(April 1, 2016 at 10:30 pm)Little lunch Wrote: Pool, I'm saying that you don't understand what the alternative idea of having no free will is all about.
You don't even bother to try because your so full of yourself.
Complexity of choices - when you wake up in the morning you seemingly have thousands of things you could do. Eat something, call someone on the phone, do a pee, go for a drive, scratch your bum, watch a movie, go back to sleep and so on. It seems like you have the freedom to make that choice.
But any choice you do make is based on something else. And that something else is based on something else and so on, like a chain reaction in reverse all the way back to your birth.
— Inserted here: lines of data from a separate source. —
(** The node that [add_node] creates for [prefix + parts]. *)
Definition new_node (prefix parts : list str) (header : option str)
  : M title_state node :=
  title_manager <- get ;;
  let pagepath := join_path (prefix ++ parts) in
  let hint := if (length parts =? 1)%nat then header else None in
  match title_manager with
  | Some m =>
      if Titles.enabled m then
        display_title_short <-
          with_manager
            (Titles.get_display_title get_filename get_pagename storage
               pagepath false None) m ;;
        let url_path := get_pagename pagepath true hint in
        ret (Node [] url_path display_title_short)
      else
        ret (Node [] (get_pagename pagepath true hint)
               (get_pagename pagepath false hint))
  | None =>
      ret (Node [] (get_pagename pagepath true hint)
             (get_pagename pagepath false hint))
  end.

(** [add_node]: the tree after the call, the dictionary being updated in
    place in the source.  [parts[0]] of an empty list raises. *)
Fixpoint add_node (self : index) (tree : otree) (prefix parts : list str)
    (header : option str) : M title_state otree :=
  if depth_exceeded self prefix parts then ret tree
  else
    match parts with
    | [] => raise
    | part :: rest =>
        tree <- (if has_key part tree then ret tree
                 else n <- new_node prefix parts header ;;
                      ret (tree ++ [(part, n)])) ;;
        match rest with
        | [] => ret tree
        | _ :: _ =>
            match lookup_key part tree with
            | Some n =>
                c <- add_node self (children n) (prefix ++ [part]) rest header ;;
                ret (update_children part c tree)
            | None => raise
            end
        end
    end.

(** *** [load] *)

(** The entries of [load]: every document and every parent directory. *)
Definition load_entries (path : str) (files : list str) : list str :=
  sorted_set
    (concat
       (map (fun filename =>
               let filename := os_path_join path filename in
               let parents := removelast (split_path filename) in
               map (fun i => join_path (take (S i) parents))
                   (seq 0 (length parents))
               ++ [filename])
            (List.filter (endswith (lit ".md")) files))).

(** The tree and [filenames_and_header], the two fields [load] updates. *)
Record loaded : Type := Loaded {
  tree : otree;
  filenames_and_header : list (str * option str)
}.

(** One turn of the second loop of [load]. *)
Definition load_step (self : index) (acc : loaded) (entry : str)
  : M title_state loaded :=
  eh <- (if endswith (lit ".md") entry then
           match read_header entry with
           | Return h => ret (drop_last 3 entry, h)
           | Raise => raise
           end
         else ret (entry, None)) ;;
  let entry := fst eh in
  let header := snd eh in
  let parts := split_path entry in
  title_manager <- get ;;
  let enabled :=
    match title_manager with
    | Some m => Titles.enabled m
    | None => false
    end in
  t <- add_node self (tree acc) [] parts (if enabled then None else header) ;;
  ret (Loaded t (filenames_and_header acc ++ [(entry, header)])).

Fixpoint load_loop (self : index) (acc : loaded) (entries : list str)
  : M title_state loaded :=
  match entries with
  | [] => ret acc
  | entry :: rest =>
      acc <- load_step self acc entry ;;
      load_loop self acc rest
  end.

Definition load (self : index) (acc : loaded) (path : str) : M title_state loaded :=
  match Titles.list_files storage path with
  | None => raise
  | Some files => load_loop self acc (load_entries path files)
  end.

(** *** [__init__] and [query] *)

(** The fields that [__init__] sets before it loads the pages,
    [max_depth] being what the conversion of the setting gave. *)
Definition init_fields (path mode : str) (max_depth : option Z) : index :=
  let self_path := if RETAIN_PAGE_NAME_CASE cfg then path else lower path in
  {| index_path := self_path;
     path_depth := length (split_path self_path);
     max_depth := max_depth;
     mode := match mode with
             | [] => SIDEBAR_MENUTREE_MODE cfg
             | _ => mode
             end;
     focus := SIDEBAR_MENUTREE_FOCUS cfg |}.

(** [SidebarPageIndex(path, mode)]: the fields, the tree that [query]
    returns ([None] when the mode is empty) and [filenames_and_header];
    the constructor raises where the conversion of the depth setting
    does. *)
Definition SidebarPageIndex_init (path mode : str)
  : M title_state (index * option otree * list (str * option str)) :=
  match init_max_depth with
  | Raise => raise
  | Return max_depth =>
      let self := init_fields path mode max_depth in
      if str_eqb (Sidebar.mode self) [] then ret (self, None, [])
      else
        acc <- load self (Loaded [] []) (index_path self) ;;
        acc <- (if str_eqb (focus self) (lit "OFF") && negb (str_eqb path [])
                then load self acc []
                else ret acc) ;;
        ret (self, Some (order_tree self (tree acc)), filenames_and_header acc)
  end.

End PageIndex.

End Sidebar.

(** ** The words of the specification

    Notions that the specification uses to describe results, written
    without reference to the functions above. *)

Module Contract.

(** Trimming: [t] is [s] without the whitespace around it. *)
Definition clean_edges (t : str) : Prop :=
  (forall c, head t = Some c -> is_space c = false)
  /\ (forall c, last t = Some c -> is_space c = false).

Definition trimmed_of (s t : str) : Prop :=
  exists pre post,
    s = pre ++ t ++ post
    /\ Forall (fun c => is_space c = true) pre
    /\ Forall (fun c => is_space c = true) post
    /\ clean_edges t.

(** [line] is the first line of [c]: up to the first newline. *)
Definition first_line_of (c line : str) : Prop :=
  (NL ∉ line) /\ (c = line \/ exists rest, c = line ++ NL :: rest).

(** [t] is the trimmed text that follows the leading run of [#] of
    [line]. *)
Definition heading_of (line t : str) : Prop :=
  exists n body,
    line = repeat HASH (S n) ++ body
    /\ head body <> Some HASH
    /\ trimmed_of body t.

(** [t] is the title of the content [c]: the first line, trimmed, begins
    with [#], and [t] is the text after the run of [#], trimmed and not
    empty. *)
Definition title_of (c t : str) : Prop :=
  exists line sline,
    first_line_of c line
    /\ trimmed_of line sline
    /\ heading_of sline t
    /\ t <> [].

End Contract.
Import Contract.

(** Notions on trees that the statements use. *)

Module TreeContract.
Import Sidebar.

(** Every node of the tree, as its key path from the root with the two
    labels of the node. *)
Fixpoint node_labels (n : node) : list (list str * str * str) :=
  match n with
  | Node c _ _ =>
      concat (map (fun kv =>
                     ([fst kv], path (snd kv), header (snd kv))
                     :: map (fun e => (fst kv :: fst (fst e), snd (fst e), snd e))
                          (node_labels (snd kv))) c)
  end.

Definition tree_labels (t : otree) : list (list str * str * str) :=
  concat (map (fun kv =>
                 ([fst kv], path (snd kv), header (snd kv))
                 :: map (fun e => (fst kv :: fst (fst e), snd (fst e), snd e))
                      (node_labels (snd kv))) t).

(** [n'] is [n] with the children permuted, at every level. *)
Inductive node_reordered : node -> node -> Prop :=
| node_reordered_intro (c c1 c' : otree) (p h : str) :
    Permutation c c1 ->
    Forall2 (fun a b => fst a = fst b /\ node_reordered (snd a) (snd b)) c1 c' ->
    node_reordered (Node c p h) (Node c' p h).

Definition tree_reordered (t t' : otree) : Prop :=
  exists t1,
    Permutation t t1
    /\ Forall2 (fun a b => fst a = fst b /\ node_reordered (snd a) (snd b)) t1 t'.

(** A list in the order of its keys: no element is followed by one with
    a smaller key. *)
Definition ascending {A K : Type} (lt : K -> K -> bool) (key : A -> K)
    (l : list A) : Prop :=
  StronglySorted (fun x y => lt (key y) (key x) = false) l.

(** A property of levels that holds of the children of a node and of
    those of every node below it, and one that holds of every level of a
    tree. *)
Inductive every_level_below (P : otree -> Prop) : node -> Prop :=
| every_level_below_intro (c : otree) (p h : str) :
    P c ->
    Forall (fun kv => every_level_below P (snd kv)) c ->
    every_level_below P (Node c p h).

Definition every_level (P : otree -> Prop) (t : otree) : Prop :=
  P t /\ Forall (fun kv => every_level_below P (snd kv)) t.

(** The items that have children come first: none without children is
    followed by one that has some. *)
Definition directories_first (t : otree) : Prop :=
  forall l1 x l2,
    t = l1 ++ x :: l2 -> children (snd x) = [] ->
    Forall (fun y => children (snd y) = []) l2.

(** The keys of every level are distinct, as those of a dictionary are. *)
Inductive distinct_keys_node : node -> Prop :=
| distinct_keys_intro (c : otree) (p h : str) :
    NoDup (map fst c) ->
    Forall (fun kv => distinct_keys_node (snd kv)) c ->
    distinct_keys_node (Node c p h).

Definition distinct_keys (t : otree) : Prop :=
  NoDup (map fst t) /\ Forall (fun kv => distinct_keys_node (snd kv)) t.

(** No node of the tree lies deeper than [n] segments. *)
Definition depth_within (n : Z) (t : otree) : Prop :=
  Forall (fun ks => (Z.of_nat (length ks) <= n)%Z) (tree_paths t).

End TreeContract.

(** ** A small wiki

    Concrete collaborators and stores on which the statements below are
    instantiated: the documents [intro.md] (with a heading),
    [guide/setup.md] (without one) and [guide/install.md] (with one). *)

Module Scenario.
Import Titles.

(** A [get_filename] that appends the extension. *)
Definition md_filename (pagepath : str) : str := pagepath ++ lit ".md".

(** A [get_pagename] that shows the path, or its last segment, as it is;
    the header hint is ignored. *)
Definition plain_pagename (pagepath : str) (full : bool) (header : option str)
  : str :=
  if full then pagepath else List.last (split SLASH pagepath) [].

Definition documents : list (str * (str * Q)) :=
  [ (lit "intro.md", (lit "# Getting Started" ++ NL :: lit "Welcome.", 10%Q));
    (lit "guide/setup.md", (lit "Setup notes", 20%Q));
    (lit "guide/install.md", (lit "## Install Guide ", 30%Q)) ].

Fixpoint find_document (docs : list (str * (str * Q))) (filename : str)
  : option (str * Q) :=
  match docs with
  | [] => None
  | (f, d) :: rest => if str_eqb f filename then Some d else find_document rest filename
  end.

Definition store_of (docs : list (str * (str * Q))) : Storage := {|
  load := fun f => fst <$> find_document docs f;
  load_size := fun f n => (fun d => take n (fst d)) <$> find_document docs f;
  mtime := fun f => match find_document docs f with
                    | Some d => MtimeOk (snd d)
                    | None => MtimeUnavailable
                    end;
  list_all := Some (map fst docs);
  list_files := fun p => match p with
                         | [] => Some (map fst docs)
                         | _ => None
                         end
|}.

Definition wiki : Storage := store_of documents.

(** A storage without documents. *)
Definition empty_wiki : Storage := store_of [].

(** An enabled manager with an empty cache, and one that has cached the
    title of [intro]. *)
Definition fresh : manager := Manager true ∅ [].

Definition warm : manager :=
  Manager true {[ lit "intro" := (Some (lit "Getting Started"), 10%Q) ]} [].

(** An enabled manager whose entry for [intro] is older than the file. *)
Definition stale : manager :=
  Manager true {[ lit "intro" := (Some (lit "Old"), 5%Q) ]} [].

(** An enabled manager that holds an entry for a page [p]. *)
Definition holding : manager :=
  Manager true {[ lit "p" := (Some (lit "Old"), 5%Q) ]} [].

(** The path helpers, with ["/"] as the separator and empty segments
    dropped. *)
Definition slash_split (filename : str) : list str :=
  List.filter (fun w => negb (str_eqb w [])) (split SLASH filename).

Definition slash_join (parts : list str) : str := join [SLASH] parts.

Definition join_under (path filename : str) : str :=
  match path with
  | [] => filename
  | _ => path ++ [SLASH] ++ filename
  end.

(** [json.loads] on the strings of the scenario; any other string is
    taken not to be JSON. *)
Definition docs_menu : str :=
  [91; 123; 34; 116; 105; 116; 108; 101; 34; 58; 34; 68; 111; 99; 115; 34; 44;
   34; 108; 105; 110; 107; 34; 58; 34]%N
  ++ lit "https://example.com" ++ [34; 125; 93]%N.

Definition table_json_loads (s : str) : Sidebar.decoded :=
  if str_eqb s docs_menu then
    Sidebar.Decoded
      (Sidebar.JArr
         [Sidebar.JObj [(lit "title", Sidebar.JStr (lit "Docs"));
                        (lit "link", Sidebar.JStr (lit "https://example.com"))]])
  else if str_eqb s (lit "[]") then Sidebar.Decoded (Sidebar.JArr [])
  else Sidebar.DecodeError.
The complexity of choices gives you the illusion of free will.
Even if you try to do something random, that random choice is always the one you would have made at that time.
I don't know if any of that is true.
However, because you have made no attempt to disprove that theory, it seems evident that you do not understand it.
If you don't agree, give me a reason.
A laughing on the ground emoji is not an answer.
I'm sorry but your assumption is wrong.
You think because I have a given set of actions that I could perform like play football, go for a bike ride, go to the beach etc and when I chose to perform any one of these actions it is dependent on my past experience then I have no free will?
How does my actions being dependent on my previous actions have any weight on my ability to choose from a set of actions that I could perform?